De la microbiologie pour ceux qui ont les crocs
Améliorer le vin avec un cocktail de micro-organismes.
Les microorganismes habitent et interagissent dans des écosystèmes variés comme les aliments fermentés. Le vin par exemple accueille une importante diversité de champignons unicellulaires, les levures. Cette population de microorganismes se compose généralement de plusieurs genres, espèces et même plusieurs souches différentes. La majorité des vins sont issus de la fermentation de souches de S. cerevisiae produites industriellement. L’espèce Saccharomyces cerevisiae assure une fabrication de vin de qualité car elle est particulièrement performante pour transformer le sucre en alcool lors de la fermentation. Lorsque cette transformation est totale, la fermentation est dite terminée. Aujourd’hui l’ajout d’une seconde espèce de levure de genre différent est exploré dans le but d’améliorer la complexité aromatique et de maîtriser le titre en alcool. Certaines espèces permettent en effet de réduire la concentration en éthanol, alors que d’autres apportent des notes aromatiques florales, fumées, fruitées ou de noix.
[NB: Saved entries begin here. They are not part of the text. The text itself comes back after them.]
Lemma ReadFull_some (conn : transport) (n : nat) (bs rest : list byte) :
  concat conn = bs ++ rest -> length bs = n ->
  exists conn', ReadFull conn n = (inl bs, conn') /\ concat conn' = rest.
Proof.
  intros Hc Hn. destruct (ReadFull_spec conn n) as [H1 H2].
  destruct (ReadFull conn n) as [r conn']. simpl in *.
  exists conn'. rewrite Hc in *.
  destruct (Nat.leb_spec n (length (bs ++ rest))); [|rewrite length_app in *; lia].
  rewrite H1, H2, take_app_length', drop_app_length' by done. done.
Qed.

Lemma ReadFull_equiv (c1 c2 : transport) (n : nat) :
  concat c1 = concat c2 ->
  (ReadFull c1 n).1 = (ReadFull c2 n).1
  /\ concat (ReadFull c1 n).2 = concat (ReadFull c2 n).2.
Proof.
  intros H. destruct (ReadFull_spec c1 n) as [-> ->].
  destruct (ReadFull_spec c2 n) as [-> ->]. by rewrite H.
Qed.

(** X22: [getRequest] of lines 509-565 returns the same result however the
    bytes of the stream are cut into transport reads; in particular the
    same as when they all arrive in one read. *)
Lemma getRequest_cut_independent (IP_String : list byte -> string)
    (c1 c2 : transport) :
  concat c1 = concat c2 ->
  (Server2.getRequest IP_String c1).1 = (Server2.getRequest IP_String c2).1.
Proof.
  intros H. unfold Server2.getRequest.
  destruct (ReadFull_equiv c1 c2 (idType + 1) H) as [Ha Hb].
  destruct (ReadFull c1 (idType + 1)) as [[bs1 | e1] c1'];
    destruct (ReadFull c2 (idType + 1)) as [[bs2 | e2] c2'];
    simpl in Ha, Hb; try discriminate; [|simpl; congruence].
  injection Ha as <-.
  set (buf := write_at (make 269) 0 bs1).
  set (t := Z.land (int_of_byte (nth idType buf x00)) AddrMask).
  assert (Htail : forall reqStart reqEnd b (d1 d2 : transport),
    concat d1 = concat d2 ->
    (match ReadFull d1 (reqEnd - reqStart) with
     | (inr err, conn) => (inr err, conn)
     | (inl bs, conn) =>
         (inl (host_port IP_String (write_at b reqStart bs)
                 (nth idType buf x00) reqEnd), conn)
     end).1
    = (match ReadFull d2 (reqEnd - reqStart) with
       | (inr err, conn) => (inr err, conn)
       | (inl bs, conn) =>
           (inl (host_port IP_String (write_at b reqStart bs)
                   (nth idType buf x00) reqEnd), conn)
       end).1).
  { intros reqStart reqEnd b d1 d2 Hd.
    destruct (ReadFull_equiv d1 d2 (reqEnd - reqStart) Hd) as [Hx _].
    destruct (ReadFull d1 (reqEnd - reqStart)) as [[x1 | x1] d1'];
      destruct (ReadFull d2 (reqEnd - reqStart)) as [[x2 | x2] d2'];
      simpl in Hx; try discriminate; simpl; congruence. }
  destruct (t =? typeIPv4); [by apply Htail|].
  destruct (t =? typeIPv6); [by apply Htail|].
  destruct (t =? typeDm); [|done].
  destruct (ReadFull_equiv c1' c2' (idDmLen + 1 - (idType + 1)) Hb) as [Hc Hd].
  destruct (ReadFull c1' (idDmLen + 1 - (idType + 1))) as [[l1 | e1] c1''];
    destruct (ReadFull c2' (idDmLen + 1 - (idType + 1))) as [[l2 | e2] c2''];
    simpl in Hc, Hd; try discriminate; [|simpl; congruence].
  injection Hc as <-. by apply Htail.
Qed.

Lemma lor_shiftl_8 (a b : Z) :
  0 <= a < 256 -> 0 <= b -> Z.lor a (Z.shiftl b 8) = a + 256 * b.
Proof.
  intros Ha Hb.
  assert (Hland : Z.land a (Z.shiftl b 8) = 0).
  { apply Z.bits_inj'. intros n Hn.
    rewrite Z.land_spec, Z.bits_0, Z.shiftl_spec by lia.
    destruct (Z.lt_ge_cases n 8) as [Hlt | Hge].
    - rewrite (Z.testbit_neg_r b) by lia. apply andb_false_r.
    - destruct (Z.eq_dec a 0) as [-> | Hnz]; [by rewrite Z.bits_0|].
      rewrite (Z.bits_above_log2 a n); [done | lia |].
      apply Z.lt_le_trans with 8; [|lia].
      apply Z.log2_lt_pow2; lia. }
  rewrite <- Z.lxor_lor, <- Z.add_nocarry_lxor by exact Hland.
  rewrite Z.shiftl_mul_pow2 by lia. lia.
Qed.

Lemma BigEndian_Uint16_bytes (port : Z) :
  0 <= port <= 65535 ->
  BigEndian_Uint16 [byte_of_int (Z.shiftr port 8); byte_of_int port] = port.
Proof.
  intros H. unfold BigEndian_Uint16. simpl nth.
  pose proof (int_of_byte_range (byte_of_int port)).
  pose proof (int_of_byte_range (byte_of_int (Z.shiftr port 8))).
  rewrite lor_shiftl_8 by lia.
  rewrite !int_of_byte_of_int. change 255 with (Z.ones 8).
  rewrite !Z.land_ones, Z.shiftr_div_pow2 by lia. change (2 ^ 8) with 256.
  rewrite (Z.mod_small (port / 256)) by
    (split; [apply Z.div_pos; lia | apply Z.div_lt_upper_bound; lia]).
  pose proof (Z.div_mod port 256). lia.
Qed.

Lemma has_colon_bytes (domain : list byte) :
  has_colon (string_of_list_byte domain) = bool_decide (x3a ∈ domain).
Proof.
  induction domain as [|b domain IH].
  - reflexivity.
  - change (string_of_list_byte (b :: domain))
      with (String (ascii_of_byte b) (string_of_list_byte domain)).
    cbn [has_colon]. rewrite IH.
    destruct (decide (b = x3a)) as [-> | Hne].
    + rewrite (bool_decide_eq_true_2 (x3a ∈ x3a :: domain)) by left.
      reflexivity.
    + replace (Ascii.eqb (ascii_of_byte b) ":") with false
        by (destruct b; try reflexivity; congruence).
      apply bool_decide_ext. rewrite elem_of_cons.
      split; [by right | intros [H | H]; [congruence | done]].
Qed.

(** The request buffer of [getRequest] once a domain request has been read
    into it. *)
Lemma domain_buffer (t l : byte) (body : list byte) :
  (length body <= 257)%nat ->
  write_at (write_at (write_at (make 269) 0 [t]) (idType + 1) [l]) idDm0 body
  = t :: l :: body ++ replicate (267 - length body) x00.
Proof.
  intros H.
  change (write_at (write_at (make 269) 0 [t]) (idType + 1) [l])
    with (t :: l :: replicate 267 x00).
  rewrite write_at_spec
    by (cbn [length]; rewrite length_replicate; unfold idDm0; lia).
  unfold idDm0. cbn [take drop Nat.add app]. by rewrite drop_replicate.
Qed.

(** C5 (amended): for a well-formed domain request (low four bits of the
    address type equal to 3, a length byte, that many domain bytes, a
    big-endian port), however its bytes are cut into reads, [getRequest]
    returns the domain bytes verbatim, a colon and the port in decimal
    when no domain byte is a colon; when one is, [net.JoinHostPort] puts
    the domain in brackets. *)
Theorem getRequest_domain (IP_String : list byte -> string) (t : byte)
    (domain : list byte) (port : Z) (conn : transport) (extra : list byte) :
  Z.land (int_of_byte t) AddrMask = typeDm ->
  (length domain <= 255)%nat ->
  0 <= port <= 65535 ->
  concat conn = domain_request t domain port ++ extra ->
  (Server2.getRequest IP_String conn).1
  = inl (if bool_decide (x3a ∈ domain)
         then ("[" ++ string_of_list_byte domain ++ "]:" ++ Itoa port)%string
         else (string_of_list_byte domain ++ ":" ++ Itoa port)%string).
Proof.
  intros Ht Hlen Hport Hconn.
  set (l := byte_of_int (Z.of_nat (length domain))).
  set (body := domain ++ [byte_of_int (Z.shiftr port 8); byte_of_int port]).
  assert (Hl : Z.to_nat (int_of_byte l) = length domain).
  { unfold l. rewrite int_of_byte_of_int. change 255 with (Z.ones 8).
    rewrite Z.land_ones, Z.mod_small by (change (2 ^ 8) with 256; lia). lia. }
  assert (Hbody : length body = (length domain + 2)%nat)
    by (unfold body; rewrite length_app; simpl; lia).
  unfold Server2.getRequest.
  destruct (ReadFull_some conn (idType + 1) [t] (l :: body ++ extra))
    as (c1 & -> & Hc1); [by rewrite Hconn | done |].
  assert (Hnth : nth idType (write_at (make 269) 0 [t]) x00 = t) by reflexivity.
  rewrite Hnth, Ht. cbn [Z.eqb typeDm typeIPv4 typeIPv6 Pos.eqb].
  destruct (ReadFull_some c1 (idDmLen + 1 - (idType + 1)) [l] (body ++ extra))
    as (c2 & -> & Hc2); [done | done |].
  assert (Hnth1 : nth idDmLen (write_at (write_at (make 269) 0 [t]) (idType + 1) [l]) x00
                  = l) by reflexivity.
  rewrite Hnth1, Hl.
  destruct (ReadFull_some c2 (idDm0 + length domain + lenDmBase - idDm0) body extra)
    as (c3 & -> & Hc3); [done | unfold idDm0, lenDmBase; lia |].
  cbn [fst]. f_equal.
  rewrite domain_buffer by lia.
  unfold host_port. rewrite Ht. cbn [Z.eqb typeDm typeIPv4 typeIPv6 Pos.eqb].
  cbn [nth idDmLen]. rewrite Hl.
  assert (Hhost : slice (t :: l :: body ++ replicate (267 - length body) x00)
                    idDm0 (idDm0 + length domain) = domain).
  { unfold slice, idDm0, body. cbn [drop].
    replace (2 + length domain - 2)%nat with (length domain) by lia.
    rewrite <- !app_assoc. apply take_app_length. }
  assert (Hport' : slice (t :: l :: body ++ replicate (267 - length body) x00)
                     (idDm0 + length domain + lenDmBase - 2)
                     (idDm0 + length domain + lenDmBase)
                   = [byte_of_int (Z.shiftr port 8); byte_of_int port]).
  { unfold slice, idDm0, lenDmBase, body.
    replace (2 + length domain + 2 - 2)%nat with (S (S (length domain))) by lia.
    replace (2 + length domain + 2 - S (S (length domain)))%nat with 2%nat by lia.
    cbn [drop]. rewrite <- !app_assoc, drop_app_length. reflexivity. }
  rewrite Hhost, Hport', BigEndian_Uint16_bytes by lia.
  unfold JoinHostPort. rewrite has_colon_bytes.
  by destruct (bool_decide (x3a ∈ domain)).
Qed.

(** The scenario of the specification: [example.com], port 443, arriving
    in three reads. *)
Lemma getRequest_domain_witness :
  Z.land (int_of_byte x03) AddrMask = typeDm
  /\ (length (list_byte_of_string "example.com") <= 255)%nat
  /\ 0 <= 443 <= 65535
  /\ (Server2.getRequest no_ip
        [[x03; x0b]; list_byte_of_string "example";
         list_byte_of_string ".com" ++ [x01; xbb; x16; x03]]).1
     = inl "example.com:443"%string.
Proof.
  split; [reflexivity|]. split; [vm_compute; lia|]. split; [lia|].
  apply (getRequest_domain no_ip x03 (list_byte_of_string "example.com") 443
           [[x03; x0b]; list_byte_of_string "example";
            list_byte_of_string ".com" ++ [x01; xbb; x16; x03]] [x16; x03]).
  - reflexivity.
  - vm_compute; lia.
  - lia.
  - reflexivity.
Defined.

(** C5 as written fails: the one-byte domain [":"] with port 443 is well
    formed, and the result is not the domain, a colon and the port. *)
Lemma getRequest_colon_domain_bracketed :
  concat [[x03; x01; x3a; x01; xbb]] = domain_request x03 [x3a] 443
  /\ (Server2.getRequest no_ip [[x03; x01; x3a; x01; xbb]]).1
     = inl "[:]:443"%string
  /\ (Server2.getRequest no_ip [[x03; x01; x3a; x01; xbb]]).1
     <> inl (string_of_list_byte [x3a] ++ ":" ++ Itoa 443)%string.
Proof.
  split; [reflexivity|]. split; [reflexivity|]. vm_compute. discriminate.
Qed.

(** C4, at a domain request whose first transport read brings only the
    address-type byte: the copy of [getRequest] at lines 44-112 does not
    read on; it indexes the length byte that has not arrived and panics. *)
Theorem getRequest_one_read_panics (IP_String : list byte -> string)
    (UnPack : list byte -> list byte) (seg : list byte) (rest : transport)
    (t : byte) :
  (length seg <= 2048)%nat ->
  UnPack seg = [t] ->
  Z.land (int_of_byte t) AddrMask = typeDm ->
  (Server1.getRequest IP_String UnPack (seg :: rest)).1
  = Panics "index out of range".
Proof.
  intros Hlen Hdata Ht. unfold Server1.getRequest, Read.
  destruct (Nat.leb_spec (length seg) 2048); [|lia].
  rewrite Hdata. cbn [Server1.in_bounds length idType Nat.add Nat.leb negb].
  cbn [Server1.index lookup list_lookup idType]. rewrite Ht. reflexivity.
Qed.

(** The same request, with a cipher that leaves the bytes as they are: cut
    after the first byte the first copy panics, in one piece it decodes,
    and the copy at lines 509-565 decodes it either way. *)
Lemma getRequest_one_read_panics_witness :
  (length [x03] <= 2048)%nat
  /\ (fun bs : list byte => bs) [x03] = [x03]
  /\ Z.land (int_of_byte x03) AddrMask = typeDm
  /\ (Server1.getRequest no_ip (fun bs => bs)
        [[x03]; x0b :: list_byte_of_string "example.com" ++ [x01; xbb]]).1
     = Panics "index out of range"
  /\ (Server1.getRequest no_ip (fun bs => bs)
        [x03 :: x0b :: list_byte_of_string "example.com" ++ [x01; xbb]]).1
     = Returns (inl "example.com:443"%string)
  /\ (Server2.getRequest no_ip
        [[x03]; x0b :: list_byte_of_string "example.com" ++ [x01; xbb]]).1
     = inl "example.com:443"%string.
Proof.
  split; [simpl; lia|]. split; [reflexivity|]. split; [reflexivity|].
  split; [|split; reflexivity].
  apply (getRequest_one_read_panics no_ip (fun bs => bs) [x03]
           [x0b :: list_byte_of_string "example.com" ++ [x01; xbb]] x03);
    [simpl; lia | reflexivity | reflexivity].
Defined.

(** ** The password manager *)

Section PasswdManagerFacts.
Import PasswdManager.

Lemma bound_on_lookup (port : string) (w : world) (ln : nat) (p : string) :
  bound_on port w !! ln = Some p <-> listening w !! ln = Some p /\ p = port.
Proof. unfold bound_on. by rewrite map_lookup_filter_Some. Qed.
Quelles sont les conditions optimales de ces fermentations mixtes ? Pour y répondre, une étude conduite par une équipe de chercheurs de Montpellier apporte des pistes sur les interactions entre levures en conditions de fermentation oenologique.
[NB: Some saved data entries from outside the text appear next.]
Lemma lessenDrop_until m :
  switchesInv m ->
  exists k,
    openSwitches m = (k + openSwitches (lessenDrop m))%nat /\
    lessenDrop m = afterClosing k m /\
    forall j, (j < k)%nat -> dropTooHigh (afterClosing j m) = true.
Proof.
  pattern m, (lessenDrop m). apply lessenDrop_rule; clear m.
  - intros m r Hc IH Hinv.
    pose proof (proj1 (dropTooHigh_true m) Hc) as [_ Hpos].
    destruct (addParallelResistor_inv m Hinv Hpos) as [Hinv' Ho].
    destruct (IH Hinv') as (k & Hok & Hr & Hj).
    exists (S k). split; [lia |]. split.
    + rewrite Hr. unfold afterClosing. symmetry. apply Nat.iter_succ_r.
    + intros [| j] Hlt; [exact Hc |].
      unfold afterClosing. rewrite Nat.iter_succ_r. apply Hj. lia.
  - intros m Hc Hinv. exists 0%nat.
    split; [reflexivity |]. split; [reflexivity |]. intros j Hlt. lia.
Qed.

(** C1, as amended: in a sample cycle whose known voltage exceeds 75% of the
    reference voltage when the search starts, [readVoltages] closes the
    switches one at a time in decreasing index of the table, from the
    100078 ohm resistor down to the 220 ohm one, writes no pin LOW during
    the search, closes a switch only while the voltages it has just read
    still show a drop above 75%, and so stops at the first reading with the
    known voltage at most 75% of the reference voltage, or when all four
    switches are closed; the cycle then goes on with the switches as they
    are. *)
Theorem search_closes_largest_first m :
  switchesInv m ->
  let m0 := searchEntry m in
  let m1 := lessenDrop m0 in
  exists k,
    (k <= 4)%nat /\
    m1 = afterClosing k m0 /\
    (forall j, (j < k)%nat ->
       referenceVoltage (afterClosing j m0) * 0.75 <
       knownVoltage (afterClosing j m0)) /\
    (k = 4%nat \/ knownVoltage m1 <= referenceVoltage m1 * 0.75) /\
    trace m1 = trace m0 ++ closedInOrder k /\
    enabledTaps m1 = skipn (4 - k) RESISTANCE_VALUES /\
    (referenceVoltage m0 * 0.75 < knownVoltage m0 -> (1 <= k)%nat) /\
    exec readVoltages m = exec afterSearch m1.
Proof.
  intros Hinv. cbv zeta.
  destruct (searchEntry_spec m Hinv) as (Hinv0 & H4 & _).
  pose proof (searchEntry_parallel m Hinv) as Hk0. cbv zeta in *.
  destruct (lessenDrop_spec _ Hinv0 Hk0) as (k & Hok & Ht & Hinv1 & _ & Hstop & Hgo).
  destruct (lessenDrop_until _ Hinv0) as (k' & Hok' & Hpath & Hwhile).
  cbv zeta in *. rewrite H4 in Hok, Hok'.
  assert (Hkk : k' = k) by lia. subst k'.
  assert (Ho1 : openSwitches (lessenDrop (searchEntry m)) = (4 - k)%nat) by lia.
  exists k. split; [lia |]. split; [exact Hpath |].
  split; [| split; [| split; [| split; [| split]]]].
  - intros j Hj. apply dropTooHigh_true. now apply Hwhile.
  - destruct Hstop as [H0 | Hle]; [left; lia | right; exact Hle].
  - rewrite Ht, Ho1. f_equal. apply closedInOrder_indices. lia.
  - rewrite enabledTaps_skipn, Ho1 by assumption. reflexivity.
  - intros Hdrop. apply Hgo. apply dropTooHigh_true. split; [exact Hdrop |].
    rewrite H4. lia.
  - apply readVoltages_parts.
Qed.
L’expérience fait intervenir quatre levures nouvelles : deux espèces du genre Hanseniaspora etdeux espèces du genre Metchnikowia. Elles sont mises chacune à fermenter seules (monocultures) et aussi en association avec S. cerevisiae (cultures mixtes), également conduite en monoculture. La fermentation est suivie pendant 300h et les paramètres analysés sont notamment la consommation des sucres, de l’azote et la production des métabolites.

Seule la monoculture de S. cerevisiae termine la fermentation ne laissant que 0.1% de la concentration initiale en sucres au bout de 220h. Elle surpasse sans surprise les autres monocultures. Celles-ci, incapables de terminer la fermentation, laissent entre 45% et 71% des sucres initiaux. Les cultures mixtes n’ont pas fini la fermentation à 300h mais divers indices laissent penser qu’elles en seraient capables avec plus de temps. La consommation d’azote assimilable, indispensable à leur multiplication, suit la même dynamique que celle des sucres. La mortalité des cellules dans les cultures mixtes est aussi plus élevée que dans les monocultures. Une hypothèse pour expliquer ces résultats est que l’une des deux espèces produit des métabolites affectant l’autre. Par exemple l’éthanol produit par S. cerevisiae n’est pas bien toléré en fortes concentrations par les autres espèces. En effet, la quantité d’éthanol produite dans les cultures mixtes est similaire à celle produite par S. cerevisiae alors qu’elle est plus faible avec les autres monocultures. La production d’acide acétique (vinaigre) que l’on cherche à limiter dans le vin semble, elle, dépendre du genre. Les levures Hanseniaspora en produisent plus que les autres et c’est l’inverse pour les levures Metchnikowia. Enfin, les cultures mixtes produisent plus de glycérol que toutes les autres cultures, ce qui n’apporte pas plus de goût au vin mais lui confère une texture plus onctueuse. Ce dernier résultat prouve la capacité d’une culture mixte à surpasser la performance des monocultures grâce à des interactions positives.
En conclusion S. cerevisiae domine la fermentation confirmant sa meilleure efficacité et les paramètres de fermentation des cultures mixtes atteignent un niveau intermédiaire par rapport à ceux des deux monocultures correspondantes. Néanmoins pour la production de certains métabolites, les cultures mixtes sont plus efficaces que les monocultures.
Les idées ne manquent pas pour aller plus loin et d’autres associations faisant interagir des souches de mêmes espèces de levures ou des fermentations sans S. cerevisiae sont des pistes à tester. La poursuite de ces travaux nous promet la découverte de vins intensément aromatiques.